Go through the material that comes after this and count the lines containing "exactly"; report only the count.

# # # #

Lemma quiet_journal e : quiet (journal_phase e).
Proof. unfold journal_phase. quiet_prog. Qed.
Lemma quiet_note e : quiet (note_phase e).
Proof. unfold note_phase. quiet_prog. Qed.
Lemma quiet_event s e v p r : quiet (append_event s e v p r).
Proof. unfold append_event. quiet_prog. Qed.
Hint Resolve quiet_journal quiet_note quiet_event : quiet.
Lemma quiet_transfer_event t ctx e v l : quiet (transfer_event X t ctx e v l).
Proof. unfold transfer_event. auto with quiet. Qed.
Lemma quiet_registry_entry t : quiet (registry_entry X t).
Proof. unfold registry_entry. quiet_prog. Qed.
Hint Resolve quiet_transfer_event quiet_registry_entry : quiet.
Lemma quiet_store_minted f t m : quiet (store_minted X f t m).
Proof. unfold store_minted. quiet_prog. Qed.
Lemma quiet_store_locked t : quiet (store_locked X t).
Proof. unfold store_locked. quiet_prog. Qed.
Lemma quiet_load : quiet load_transfers.
Proof. unfold load_transfers. quiet_prog. Qed.
Lemma quiet_find_completed t r l : quiet (find_completed t r l).
Proof. induction l as [|e l IH]; cbn [find_completed]; quiet_prog; exact IH. Qed.
Lemma quiet_mint_evidence t p m r : quiet (evidence_of_mint X t p m r).
Proof. unfold evidence_of_mint, record_evidence. quiet_prog. Qed.
Hint Resolve quiet_store_minted quiet_store_locked quiet_load quiet_find_completed quiet_mint_evidence : quiet.
Lemma quiet_completed_receipt t r : quiet (completed_receipt_for t r).
Proof. unfold completed_receipt_for. quiet_prog. Qed.
Lemma quiet_resumed_evidence t m ctx : quiet (record_resumed_settlement_evidence X t m ctx).
Proof. unfold record_resumed_settlement_evidence. quiet_prog. Qed.
Lemma quiet_store_if_locked t : quiet (store_if_locked X t).
Proof. unfold store_if_locked. quiet_prog. Qed.
Lemma quiet_active id : quiet (assert_single_active_coordinator self id).
Proof. unfold assert_single_active_coordinator. quiet_prog. Qed.
Hint Resolve quiet_completed_receipt quiet_resumed_evidence quiet_store_if_locked quiet_active : quiet.
Lemma quiet_validate t ctx : quiet (validate_recovery_context self t ctx).
Proof. unfold validate_recovery_context, accept_lease. quiet_prog. Qed.
Hint Resolve quiet_validate : quiet.
(** The runtime layout is read back by both readers. *)
Lemma runtime_layout p :
  (tx_index p <= u32_max)%N -> (btc_block_height p <= u64_max)%N ->
  extract_merkle_branch (runtime_proof_bytes p) = merkle_branch p /\
  from_core_inclusion_proof (runtime_proof_bytes p) = p.
Proof.
  intros Hi Hh. set (tail := b32 (btc_block_hash p) ++ u64_le (tx_index p) ++ u64_le (btc_block_height p)).
  assert (Ht : length tail = 48) by (unfold tail; by rewrite !length_app, b32_length, !length_u64_le).
  assert (E : runtime_proof_bytes p = [] ++ branch_bytes (merkle_branch p) ++ tail) by done.
  assert (Hl : length (runtime_proof_bytes p) = 32 * length (merkle_branch p) + 48).
  { rewrite E. cbn [app]. by rewrite length_app, length_branch_bytes, Ht. }
  unfold extract_merkle_branch, from_core_inclusion_proof, METADATA. rewrite Hl.
  rewrite (proj2 (Nat.ltb_ge _ _)) by lia. replace (32 * length (merkle_branch p) + 48 - 48) with (32 * length (merkle_branch p)) by lia.
  rewrite E. pose proof (read_branch_app (32 * length (merkle_branch p) + 48) [] (merkle_branch p) tail ltac:(lia)) as Hr.
  cbn [length] in Hr. rewrite !Nat.add_0_l in Hr. rewrite Hr. split; [done|]. cbn [app].
  assert (Hd : forall k, drop (32 * length (merkle_branch p) + k) (branch_bytes (merkle_branch p) ++ tail) = drop k tail).
  { intros k. rewrite <- length_branch_bytes, drop_app_add. done. }
  unfold digest_at. rewrite <- (Nat.add_0_r (32 * length (merkle_branch p))) at 1. rewrite !Hd, drop_0. unfold tail.
  rewrite (take_app_length' (b32 (btc_block_hash p))) by (by rewrite b32_length). rewrite to_b32_b32. cbn [default].
  rewrite (drop_app_length' (b32 (btc_block_hash p))) by (by rewrite b32_length).
  rewrite (take_app_length' (u64_le (tx_index p))) by (by rewrite length_u64_le).
  rewrite (drop_app_ge (b32 (btc_block_hash p)) _ 40) by (rewrite b32_length; lia). rewrite b32_length.
  rewrite (drop_app_length' (u64_le (tx_index p))) by (by rewrite length_u64_le).
  rewrite (take_ge (u64_le (btc_block_height p)) 8) by (by rewrite length_u64_le).
  unfold u64_le. rewrite !of_le_bytes_le_bytes, !N.mod_small by (unfold u64_max, u32_max in *; cbn; lia).
  rewrite wrap32_small by done. by destruct p.
Qed.

Lemma extract_some txid txids h height p :
  extract_merkle_proof_from_block txid txids h height = Some p ->
  exists i, txids !! i = Some txid /\ merkle_branch p = branch_loop double_sha256 (length txids) txids i /\
    tx_index p = wrap32 (N.of_nat i) /\ btc_block_hash p = h /\ btc_block_height p = height.
Proof.
  unfold extract_merkle_proof_from_block. destruct (list_find _ txids) as [[i t]|] eqn:Hf; [|done].
  apply list_find_Some in Hf as (Hi & -> & _). cbn. rewrite (compute_merkle_branch_some _ _ _ Hi). cbn.
  intros [= <-]. by exists i.
Qed.

Lemma low_bit pos : (N.land pos 1 =? 1)%N = Nat.odd (N.to_nat pos).
Proof.
  change 1%N with (2 * 0 + 1)%N. destruct (N.Even_or_Odd pos) as [[k ->]|[k ->]].
  - rewrite N.land_even_odd, N.land_0_r, N2Nat.inj_mul, Nat.odd_mul. done.
  - rewrite N.land_odd_odd, N.land_0_r, N2Nat.inj_add, N2Nat.inj_mul, Nat.odd_add, Nat.odd_mul. done.
Qed.

Lemma guest_climb_eq cur pos branch :
  guest_climb cur pos branch = climb_branch double_sha256 cur (N.to_nat pos) branch.
Proof.
  revert cur pos. induction branch as [|s l IH]; intros cur pos; [done|]. cbn [guest_climb climb_branch].
  rewrite low_bit, IH, <- N.div2_spec, N.div2_div, N2Nat.inj_div. by destruct (Nat.odd (N.to_nat pos)).
Qed.

(** ** Properties *)

(** Merkle proofs of Bitcoin.  The root of every block is computed, the branch extracted
    for any transaction of the block verifies against it, and a branch of the tree's height
    at a position of the block verifies for the transaction at that position alone, unless
    two of the strings hashed for the pairs of the tree and of the branch collide. *)
Theorem bitcoin_merkle_exact (txids : list Bytes32) (r : Bytes32) :
  compute_merkle_root txids = Some r -> (blen txids <= u32_max)%N ->
  (forall txid h height, txid ∈ txids -> exists p, extract_merkle_proof_from_block txid txids h height = Some p /\
     verify_merkle_proof txid r p = true /\ length (merkle_branch p) = dup_height double_sha256 (length txids) txids) /\
  (forall txid p, verify_merkle_proof txid r p = true -> (tx_index p < blen txids)%N ->
     length (merkle_branch p) = dup_height double_sha256 (length txids) txids ->
     txids !! N.to_nat (tx_index p) = Some txid \/
     collision_in sha256 (branch_hashed double_sha256 double_hashed txids txid (N.to_nat (tx_index p))
                            (merkle_branch p))).
Proof.
  intros Hr Hn. apply compute_merkle_root_some in Hr. split.
  - intros txid h height [i Hi]%list_elem_of_lookup.
    destruct (extract_merkle_proof_from_block txid txids h height) as [p|] eqn:Hp.
    + exists p. split; [done|]. apply extract_some in Hp as (j & Hj & Hb & Hx & _).
      rewrite Hb, (length_branch _ _ _ _ _ Hj). split; [|done]. apply verify_merkle_climb. rewrite Hb, Hx.
      pose proof (lookup_lt_Some _ _ _ Hj). rewrite wrap32_small by (unfold blen in Hn; lia). rewrite Nat2N.id.
      rewrite (branch_complete double_sha256 (length txids) txids j txid Hj) in Hr by done. by injection Hr.
    + exfalso. unfold extract_merkle_proof_from_block in Hp.
      destruct (list_find_elem_of (fun t => t = txid) txids txid) as [[j t] Hf]; [by eapply list_elem_of_lookup_2|done|].
      rewrite Hf in Hp. cbn in Hp. apply list_find_Some in Hf as (Hj & _ & _).
      rewrite (compute_merkle_branch_some _ _ _ Hj) in Hp. done.
  - intros txid p Hv%verify_merkle_climb Hi Hb.
    apply (branch_binds sha256 double_sha256 double_hashed double_sha256_inj) with (root := r);
      [done|unfold blen in Hi; lia|done|done].
Qed.

(** Without the length of the branch nothing of the kind holds: the root of a block, which
    no transaction is, verifies with no branch at all. *)
Lemma root_is_accepted (r h : Bytes32) (i height : N) : verify_merkle_proof r r (mkBtcInclusion [] h i height) = true.
Proof. by apply verify_merkle_climb. Qed.

(** from the block to the validating side.  For a block whose header carries its Merkle
    root, the proof extracted for a transaction survives the bytes the runtime adapter
    writes (branch and index are read back exactly) and its SPV check succeeds. *)
Theorem spv_roundtrip (txids : list Bytes32) (txid h r : Bytes32) (height : N) (header : bytes) (p : BitcoinInclusionProof) :
  compute_merkle_root txids = Some r -> (blen txids <= u32_max)%N -> (height <= u64_max)%N ->
  80 <= length header -> digest_at 36 header = Some r ->
  extract_merkle_proof_from_block txid txids h height = Some p ->
  extract_merkle_branch (runtime_proof_bytes p) = merkle_branch p /\
  from_core_inclusion_proof (runtime_proof_bytes p) = p /\
  verify_spv_proof_with_header txid header (from_core_inclusion_proof (runtime_proof_bytes p)) = true.
Proof.
  intros Hr Hn Hh Hl Hd Hp. destruct (extract_some _ _ _ _ _ Hp) as (i & Hi & Hb & Hx & _ & Hg).
  destruct (runtime_layout p) as [H1 H2].
  { rewrite Hx. unfold wrap32, u32_max. pose proof (N.mod_upper_bound (N.of_nat i) 4294967296). lia. }
  { by rewrite Hg. }
  rewrite H2. split; [done|]. split; [done|]. unfold verify_spv_proof_with_header, header_root.
  rewrite (proj2 (Nat.ltb_ge _ _)), Hd by done. cbn [default]. apply verify_merkle_climb. rewrite Hb, Hx.
  apply compute_merkle_root_some in Hr. pose proof (lookup_lt_Some _ _ _ Hi).
  rewrite wrap32_small by (unfold blen in Hn; lia). rewrite Nat2N.id.
  rewrite (branch_complete double_sha256 (length txids) txids i txid Hi) in Hr by done. by injection Hr.
Qed.

(** the guest program proves what the host checks.  It accepts exactly when the host's
    Merkle check accepts the transaction's identifier against the root in the header, the
    header hashes to the expected block, and the seal has 32 bytes or more. *)
Theorem guest_refines_host (i : Sp1BtcSpvInput) :
  length (block_header i) = 80 ->
  verify_bitcoin_spv i = true <->
  verify_spv_proof_with_header (compute_txid i) (block_header i)
    (mkBtcInclusion (spv_branch i) (expected_block_hash i) (tx_position i) (spv_block_height i)) = true /\
  double_hash (block_header i) = expected_block_hash i /\ 32 <= length (seal_id (spv_seal_ref i)).
Proof.
  intros Hl. unfold verify_bitcoin_spv, verify_block_hash, verify_spv_proof_with_header, guest_merkle_root.
  rewrite Hl, guest_climb_eq. cbn [Nat.ltb Nat.leb]. rewrite verify_merkle_climb. cbn [tx_index merkle_branch].
  repeat case_bool_decide; cbn [negb]; try naive_solver.
  destruct (Nat.leb_spec (length (seal_id (spv_seal_ref i))) 31); split; [done|intros (_ & _ & ?); lia|done|done].
Qed.

(** The layout that [to_core_inclusion_proof] writes, with four bytes for the index, is one
    the native verifier never accepts; what it does accept, it accepts for any branch and
    any commitment, since it never climbs. *)
Lemma native_rejects_core_layout (p : BitcoinInclusionProof) (c : Hash) :
  verify_inclusion_native (to_core_inclusion_proof p) c = Ok false.
Proof.
  unfold verify_inclusion_native. cbn [to_core_inclusion_proof ProofTaxonomy.proof_bytes].
  assert (Hl : length (to_core_bytes p) = 12 + (length (merkle_branch p) + 1) * 32).
  { unfold to_core_bytes. rewrite !length_app, length_branch_bytes, b32_length, length_u32_le, length_u64_le. lia. }
  rewrite Hl, Nat.Div0.mod_add. by rewrite orb_true_r.
Qed.

Lemma native_accepts_any_branch (branch : list Bytes32) (h : Bytes32) (i height : N) (leaf root : Hash) sibs src (c : Hash) :
  h <> zero32 -> (i <= u32_max)%N -> (height <= u64_max)%N ->
  verify_inclusion_native
    (ProofTaxonomy.mkInclusionProof (runtime_proof_bytes (mkBtcInclusion branch h i height)) h i height leaf root sibs i src) c
  = Ok true.
Proof.
  intros Hh Hi Hg. unfold verify_inclusion_native.
  cbn [ProofTaxonomy.proof_bytes ProofTaxonomy.block_number ProofTaxonomy.position ProofTaxonomy.inc_block_hash].
  destruct (runtime_layout (mkBtcInclusion branch h i height) Hi Hg) as [_ ->].
  cbn [btc_block_hash btc_block_height tx_index].
  assert (Hl : length (runtime_proof_bytes (mkBtcInclusion branch h i height)) = 16 + (length branch + 1) * 32).
  { unfold runtime_proof_bytes. cbn [merkle_branch btc_block_hash tx_index btc_block_height].
    rewrite !length_app, length_branch_bytes, b32_length, !length_u64_le. lia. }
  rewrite Hl, Nat.Div0.mod_add, (proj2 (Nat.ltb_ge _ _)) by lia.
  change (16 mod 32) with 16. cbn [Nat.eqb negb orb]. rewrite !N.eqb_refl, bool_decide_false by done.
  by rewrite bool_decide_true.
Qed.

(** [verify_full_spv_proof] compares the climbed root with the hash of the block, so an
    honest proof passes only where the two are equal. *)
Lemma full_spv_wants_block_hash txid h p height req cur :
  verify_full_spv_proof txid h p height req cur = true ->
  climb_branch double_sha256 txid (N.to_nat (tx_index p)) (merkle_branch p) = h.
Proof.
  unfold verify_full_spv_proof. destruct (verify_merkle_proof txid h p) eqn:E; [|done]. intros _.
  by apply verify_merkle_climb.
Qed.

# # # #

__OUTPUT FOR THIS EXERCISE__. 2